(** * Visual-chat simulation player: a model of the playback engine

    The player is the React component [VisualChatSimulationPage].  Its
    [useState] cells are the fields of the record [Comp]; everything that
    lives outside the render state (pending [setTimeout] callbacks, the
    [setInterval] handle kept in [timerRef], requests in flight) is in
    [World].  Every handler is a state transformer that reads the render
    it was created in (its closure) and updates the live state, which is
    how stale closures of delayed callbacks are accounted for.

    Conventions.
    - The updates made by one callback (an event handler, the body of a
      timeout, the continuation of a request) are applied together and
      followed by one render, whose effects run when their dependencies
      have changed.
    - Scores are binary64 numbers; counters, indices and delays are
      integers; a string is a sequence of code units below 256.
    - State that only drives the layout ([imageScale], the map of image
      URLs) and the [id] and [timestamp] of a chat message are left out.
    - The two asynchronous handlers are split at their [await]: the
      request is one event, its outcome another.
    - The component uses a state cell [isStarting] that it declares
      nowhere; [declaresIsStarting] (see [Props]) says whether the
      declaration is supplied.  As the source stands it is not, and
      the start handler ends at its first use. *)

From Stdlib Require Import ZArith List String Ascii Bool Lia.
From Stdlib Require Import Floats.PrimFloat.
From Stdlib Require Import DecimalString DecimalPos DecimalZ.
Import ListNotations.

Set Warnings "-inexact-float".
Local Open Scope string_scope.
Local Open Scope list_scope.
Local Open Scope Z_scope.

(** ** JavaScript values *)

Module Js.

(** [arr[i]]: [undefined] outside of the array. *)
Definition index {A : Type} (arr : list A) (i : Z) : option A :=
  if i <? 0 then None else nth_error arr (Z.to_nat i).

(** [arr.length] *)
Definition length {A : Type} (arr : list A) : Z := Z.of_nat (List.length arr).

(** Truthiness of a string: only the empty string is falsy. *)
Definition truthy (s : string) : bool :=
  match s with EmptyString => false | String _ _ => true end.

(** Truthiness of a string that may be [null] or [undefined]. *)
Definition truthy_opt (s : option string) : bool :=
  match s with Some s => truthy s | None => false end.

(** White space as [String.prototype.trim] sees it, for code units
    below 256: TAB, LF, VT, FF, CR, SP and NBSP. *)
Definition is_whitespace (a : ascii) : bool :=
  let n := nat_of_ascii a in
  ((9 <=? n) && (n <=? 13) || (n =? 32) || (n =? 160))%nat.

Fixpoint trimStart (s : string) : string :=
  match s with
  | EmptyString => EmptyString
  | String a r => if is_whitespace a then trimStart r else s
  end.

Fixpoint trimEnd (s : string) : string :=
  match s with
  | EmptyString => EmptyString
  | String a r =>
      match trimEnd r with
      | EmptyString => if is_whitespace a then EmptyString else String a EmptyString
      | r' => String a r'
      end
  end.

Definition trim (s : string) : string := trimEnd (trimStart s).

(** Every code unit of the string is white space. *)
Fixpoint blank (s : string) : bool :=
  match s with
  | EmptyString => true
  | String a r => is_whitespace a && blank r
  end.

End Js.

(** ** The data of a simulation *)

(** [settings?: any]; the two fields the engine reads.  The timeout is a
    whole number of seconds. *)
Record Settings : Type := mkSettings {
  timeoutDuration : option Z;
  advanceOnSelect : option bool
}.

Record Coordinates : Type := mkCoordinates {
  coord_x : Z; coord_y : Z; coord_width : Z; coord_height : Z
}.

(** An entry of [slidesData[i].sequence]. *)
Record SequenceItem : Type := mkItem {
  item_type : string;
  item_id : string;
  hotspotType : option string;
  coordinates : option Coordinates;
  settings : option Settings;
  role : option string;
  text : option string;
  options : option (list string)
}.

^^^^^^^^

> [TASK INSTRUCTIONS]: Lines holding the word "else" are the answer; copy every one from the records above.

> [SOLVED EXERCISE]:
  if i <? 0 then None else nth_error arr (Z.to_nat i).
  | String a r => if is_whitespace a then trimStart r else s
      | EmptyString => if is_whitespace a then EmptyString else String a EmptyString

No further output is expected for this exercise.